Piedmontese is divided into three major groups

- Western, which include the dialects of Turin and Cuneo.
- Eastern, which in turn is divided into south-eastern (Astigiano, Roero, Monregalese, High Montferrat, Langarolo, Alessandrino) and north-eastern (Low Montferrat, Biellese, Vercellese, Valsesiano).
- Canavese, spoken in the Canavese region in north-western Piedmont.

The variants can be detected in the variation of the accent and variation of words. It is sometimes difficult to understand a person that speaks a different Piedmontese from the one you are used to, as the words or accents are not the same.

=== Eastern and western group ===
The Eastern Piedmontese group is phonologically more innovative than its Western counterpart.

Words that in the West end in jt, jd or t in the East end in [dʒ] or [tʃ], for example Western /[lajt]/, /[tyjt]/, and /[vɛj]/ (milk, all and old) correspond to Eastern /[lɑtʃ]/, /[tytʃ]/ and /[vɛdʒ]/.

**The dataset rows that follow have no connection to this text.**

(** The loop comes to an end when the clock reaches the deadline: with
    the deadline reached at action [K], [n] turns are enough as soon as
    [K <= step w + n]. *)
Lemma listen_loop_terminates deadline K :
  monotone (clock env) ->
  deadline <= clock env K ->
  forall n observed w,
    (K <= step w + n)%nat ->
    outcome_of (listen_loop env cfg deadline (S n) observed w) <> OutOfFuel.
Proof.
  intros Hmono HK. induction n as [|n IH]; intros observed w Hn.
  - rewrite listen_loop_unfold. cbv zeta.
    pose proof (monotone_le Hmono K (step w) ltac:(lia)) as Hle.
    replace (clock env (step w) <? deadline) with false
      by (symmetry; apply Z.ltb_ge; lia).
    discriminate.
  - rewrite listen_loop_unfold. cbv zeta.
    destruct (_ <? deadline); [|discriminate].
    destruct (_read_one_frame_from_serial env cfg (reads w)) as [f|[]];
      try discriminate.
    + cbn [prepend outcome_of]. apply IH. cbn [after step]. lia.
    + destruct (_ >=? deadline); [discriminate|].
      cbn [prepend outcome_of]. apply IH. cbn [after step]. lia.
Qed.

(** More fuel does not change a run that came to an end. *)
Lemma listen_loop_more_fuel deadline fuel : forall observed w,
  outcome_of (listen_loop env cfg deadline fuel observed w) <> OutOfFuel ->
  listen_loop env cfg deadline (S fuel) observed w
  = listen_loop env cfg deadline fuel observed w.
Proof.
  induction fuel as [|fuel IH]; intros observed w;
    [intros H; exfalso; apply H; reflexivity|].
  rewrite (listen_loop_unfold deadline (S fuel)).
  rewrite (listen_loop_unfold deadline fuel). cbv zeta.
  destruct (_ <? deadline); [|reflexivity].
  destruct (_read_one_frame_from_serial env cfg (reads w)) as [f|[]];
    try reflexivity.
  - cbn [prepend outcome_of]. intros H. rewrite (IH _ _ H). reflexivity.
  - destruct (_ >=? deadline); [reflexivity|].
    cbn [prepend outcome_of]. intros H. rewrite (IH _ _ H). reflexivity.
Qed.

(** *** Rules for the actions a computation emits *)

Lemma emits_only_ret {A} ok (a : A) : emits_only ok (ret a).
Proof. intros w. reflexivity. Qed.

Lemma emits_only_bind {A B} ok (m : M A) (k : A -> M B) :
  emits_only ok m -> (forall a, emits_only ok (k a)) ->
  emits_only ok (bind m k).
Proof.
  intros Hm Hk w. unfold bind. cbv beta zeta. specialize (Hm w).
  destruct (outcome_of (m w)); cbn [log_of]; try exact Hm.
  rewrite forallb_app, Hm. apply Hk.
Qed.

Lemma emits_only_act ok ev : ok ev = true -> emits_only ok (act env ev).
Proof. intros H w. cbn. rewrite H. reflexivity. Qed.

Lemma emits_only_time ok : ok EvTime = true -> emits_only ok (time_time env).
Proof. intros H w. cbn. rewrite H. reflexivity. Qed.

Lemma emits_only_sleep ok d :
  (forall ticks, ok (EvSleep ticks) = true) ->
  emits_only ok (time_sleep env d).
Proof.
  intros H w. unfold time_sleep. destruct d as [ticks| | |];
    try reflexivity.
  destruct (sleep_fits env ticks); [|reflexivity].
  destruct (ticks <? 0); [reflexivity|].
  cbn. rewrite H. reflexivity.
Qed.

Lemma emits_only_flush ok :
  ok EvFlush = true -> emits_only ok (ser_flush env).
Proof. intros H w. cbn. rewrite H. reflexivity. Qed.

Lemma emits_only_read ok :
  (forall r, ok (EvReadFrame r) = true) ->
  emits_only ok (read_one_frame env cfg).
Proof. intros H w. cbn. rewrite H. reflexivity. Qed.

Lemma emits_only_write ok data :
  ok (EvWrite data) = true -> emits_only ok (ser_write env data).
Proof. intros H w. cbn. rewrite H. reflexivity. Qed.

Lemma emits_only_except {A} ok (m : M A) :
  emits_only ok m -> emits_only ok (except_TimeoutError m).
Proof. intros H w. exact (H w). Qed.

Lemma read_frames_loop_no_close label remaining : forall idx,
  emits_only not_close (read_frames_loop env cfg label remaining idx).
Proof.
  induction remaining as [|n IH]; intros idx; [apply emits_only_ret|].
  cbn [read_frames_loop].
  apply emits_only_bind; [apply emits_only_read; reflexivity|]. intros f.
  apply emits_only_bind; [apply emits_only_act; reflexivity|]. intros _.
  apply IH.
Qed.
(** * FinTrack Pro: the data-access and reporting layer of [newcode.py]

    A shallow embedding of the operations of the finance manager
    (categories, expenses, budgets, subscriptions over an SQLite store) and
    the properties of its report and update functions.

    Modelling conventions.
    - A table is the list of its rows in rowid order; a fresh row receives
      the id [1 + max id] (SQLite's INTEGER PRIMARY KEY) and goes last.
    - [Store] is the committed content of the database.  A commit takes a
      boolean saying whether the engine accepted the write; on [false]
      the commit raises [SQLAlchemyError].
    - Amounts are Python floats in the program.  The stored amounts and
      their sums are modelled as exact rationals ([Q]); the statements
      over [Q] are those that rounding cannot change (which rows are
      stored, listed or excluded, and orders by date and id).  The figures
      of the budget report, where rounding decides the band, are modelled
      on IEEE binary64 ([Doubles], primitive floats).
    - A calendar date is modelled by its proleptic Gregorian ordinal
      ([date.toordinal()], 1 = 0001-01-01); comparing dates is comparing
      ordinals, [d + timedelta(days=n)] is [d + n], [(a - b).days] is
      [a - b].  Python's [date] covers the years 1 to 9999 and a
      [timedelta] at most 999999999 days: [Calendar.date_add] is the
      addition that raises [OverflowError] outside them.
    - Integers bound into SQL statements are 64-bit in SQLite; the
      statements about ids and limits given by the caller carry
      [fits_int64].
    - Text is modelled by [string] over the code points 0 to 255.
    - Printed lines are modelled by structured values ([message]s and
      returned rows), not by their formatted text. *)

From Stdlib Require Import ZArith QArith Lqa Lia List Bool String Ascii.
From Stdlib Require Import Sorted Permutation.
From Stdlib Require Floats.
Import ListNotations.

Set Implicit Arguments.

(** ** Text: [str.strip()] and [str.lower()] *)

Module Text.

Local Open Scope N_scope.

(** [str.isspace] on the code points below 256: TAB..CR, FS..US, space,
    NEL (0x85) and NBSP (0xA0). *)
Definition isspace (c : ascii) : bool :=
  let n := N_of_ascii c in
  ((9 <=? n) && (n <=? 13)) || ((28 <=? n) && (n <=? 32))
  || (n =? 133) || (n =? 160).

(** [str.lower] on one code point below 256: A..Z and the Latin-1 capitals
    0xC0..0xDE (except the multiplication sign 0xD7) move up by 32. *)
Definition lower_char (c : ascii) : ascii :=
  let n := N_of_ascii c in
  if ((65 <=? n) && (n <=? 90))
     || ((192 <=? n) && (n <=? 222) && negb (n =? 215))
  then ascii_of_N (n + 32) else c.

Fixpoint lower (s : string) : string :=
  match s with
  | EmptyString => EmptyString
  | String c s' => String (lower_char c) (lower s')
  end.

Fixpoint lstrip (s : string) : string :=
  match s with
  | EmptyString => EmptyString
  | String c s' => if isspace c then lstrip s' else s
  end.

Fixpoint rstrip (s : string) : string :=
  match s with
  | EmptyString => EmptyString
  | String c s' =>
      match rstrip s' with
      | EmptyString => if isspace c then EmptyString else String c EmptyString
      | r => String c r
      end
  end.

Definition strip (s : string) : string := rstrip (lstrip s).

(** A string made of whitespace only (the empty string included). *)
Fixpoint blank (s : string) : bool :=
  match s with
  | EmptyString => true
  | String c s' => isspace c && blank s'
  end.

(** [name.strip().lower()], line 60. *)
Definition normalize (name : string) : string := lower (strip name).

(** A capital letter with a small letter of its own 32 code points up:
    A..Z, and 0xC0..0xDE except the multiplication sign 0xD7. *)
Definition is_capital (c : ascii) : bool :=
  let n := N_of_ascii c in
  ((65 <=? n) && (n <=? 90)) || ((192 <=? n) && (n <=? 222) && negb (n =? 215)).

Definition small_of (c : ascii) : ascii := ascii_of_N (N_of_ascii c + 32).

(** The same character, or a capital and its small letter. *)
Definition same_letter (c1 c2 : ascii) : bool :=
  Ascii.eqb c1 c2
  || (is_capital c1 && Ascii.eqb c2 (small_of c1))
  || (is_capital c2 && Ascii.eqb c1 (small_of c2)).

(** Two texts of one length that agree position by position up to the
    case of such letters. *)
Fixpoint case_variant (s1 s2 : string) : bool :=
  match s1, s2 with
  | EmptyString, EmptyString => true
  | String c1 s1', String c2 s2' => same_letter c1 c2 && case_variant s1' s2'
  | _, _ => false
  end.

(** Two raw names that differ only in the case of letters that have a
    one-character case pair, or in surrounding whitespace: each is a core
    padded with whitespace on both sides, and the cores are case
    variants. *)
Inductive padded_case_variants : string -> string -> Prop :=
| padded_intro pre1 core1 post1 pre2 core2 post2 :
    blank pre1 = true -> blank post1 = true ->
    blank pre2 = true -> blank post2 = true ->
    case_variant core1 core2 = true ->
    padded_case_variants (pre1 ++ core1 ++ post1) (pre2 ++ core2 ++ post2).

(** [str.upper] on one code point below 256: a..z and 0xE0..0xFE (except
    the division sign 0xF7) move down by 32 and the sharp s 0xDF becomes
    "SS"; [None] for the micro sign 0xB5 and for 0xFF, whose capitals lie
    above 255. *)
Definition upper_char (c : ascii) : option string :=
  let n := N_of_ascii c in
  if (n =? 181) || (n =? 255) then None
  else if n =? 223 then Some "SS"%string
  else if ((97 <=? n) && (n <=? 122))
          || ((224 <=? n) && (n <=? 254) && negb (n =? 247))
       then Some (String (ascii_of_N (n - 32)) EmptyString)
       else Some (String c EmptyString).

Fixpoint upper (s : string) : option string :=
  match s with
  | EmptyString => Some EmptyString
  | String c s' =>
      match upper_char c, upper s' with
      | Some u, Some r => Some (u ++ r)%string
      | _, _ => None
      end
  end.

(** "strasse" written with the sharp s (code point 0xDF). *)
Definition strasse_sharp_s : string :=
  String "s" (String "t" (String "r" (String "a"
    (String (ascii_of_N 223) (String "e" EmptyString))))).

End Text.

(** ** Calendar *)

Module Calendar.

Local Open Scope Z_scope.

(** A date, as its proleptic Gregorian ordinal. *)
Definition date := Z.
(** * PlateScanner (src/app.js)

    A shallow embedding of the plate scanner of the parking desk front end:
    [normalisePlate] with the two UK plate patterns it applies, the scan timer
    ([scheduleScan], [stopCamera]), the capture cycle ([captureAndRead],
    [handleOCRResult]) and the booking lookup ([lookupByReg], [mockFetch],
    [renderBooking]).

    The later parts embed the rest of the file: [Validation], the complaints
    desk ([AppState], the handlers of [ComplaintsDeskApp], [addEvidence] and
    [setTicketStatus]), [Utils.debounce] and [Utils.sanitizeHtml], and the
    preview and the calendar of [MessagingBackend].

    Conventions.
    - A JavaScript string is the list of its code units.  Code units are 8-bit
      here ([ascii]): the embedding covers ASCII and Latin-1 text.
    - [null] and [undefined] are [None].
    - A number is [NaN], an infinity or the rational a finite double denotes.
    - An [async] method is a function that runs up to its first [await] and
      returns the suspended rest as a [Task]; the rest reads the state it is
      resumed in, as the source reads [this].
    - The page is the scanner page after [init]: its elements are there.  Of
      the page the state keeps what the methods read (the form controls) and
      what they show (last plate, log, booking box, buttons, frames drawn,
      alerts); the permission badge, the warning banner and the options of
      the camera select are left out. *)

From Stdlib Require Import String Ascii Bool Arith ZArith QArith Qround Qabs Lia List Sorted.
Import ListNotations.
(** * threadpool.h: a fixed-size worker-thread pool

    A shallow embedding of [src/threadpool.h] and the properties its
    specification states about it.

    - Part 1 embeds the structs, the two critical-section macros and the
      bodies of [POOL_create], [POOL_exectask], [await_and_do_tasks] and
      [POOL_destroy] as programs over the pool state.
    - Part 2 interleaves those programs: a scheduler picks which thread
      runs its next critical section.
    - Part 3 proves the properties of the single functions.
    - Part 4 proves the invariants of the interleaving.
    - Part 5 proves that a fairly scheduled shutdown drains the pool, and
      what happens when a submission is rejected instead.
    - Part 6 proves more about the pool: its state before [POOL_destroy],
      the finality of the shutdown flag, who holds the mutex, the bound on
      the tasks in flight, a pool without threads.
    - Part 7 runs [main] of [src/threadpool_test.c] next to its workers.
    - Part 8 proves that the stack changes at its head only.

    What the embedding takes for granted: [malloc] and [pthread_create]
    succeed; [perror], [pthread_detach], [free] of a popped node and
    [sched_yield] do not touch the pool; a task function returns and does
    not touch the pool either, so that calling it shows only as an entry in
    the list of calls made. Every access to the pool happens between a lock
    and an unlock (or after all workers are gone), so a critical section is
    taken as one atomic step. *)

From Stdlib Require Import ZArith Lia.
From stdpp Require Import base list.

Local Open Scope Z_scope.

A typical Eastern feature is /[i]/ as an allophone of //e//: at word end, at the end of verbal infinitives, as in "to read" and "to be" (Western /[leze]/, /[ese]/ vs. Eastern /[lezi]/, /[esi]/) and in feminine plurals. Nevertheless, this development is also shared partially (in the case of the infinitive) by most Western dialects, including that of Turin, which is the most spoken dialect of Western Piedmontese and also of the whole language.

A morphological feature that sharply divides the East from the West is the indicative imperfect conjugation of irregular verbs. In the East, the suffix -ava/iva is used, while in the West, the corresponding suffix is -asìa/isìa. The groups are also distinguished by differing conjugations of the present simple of irregular verbs: dé, andé, sté (to give, to go, to stay).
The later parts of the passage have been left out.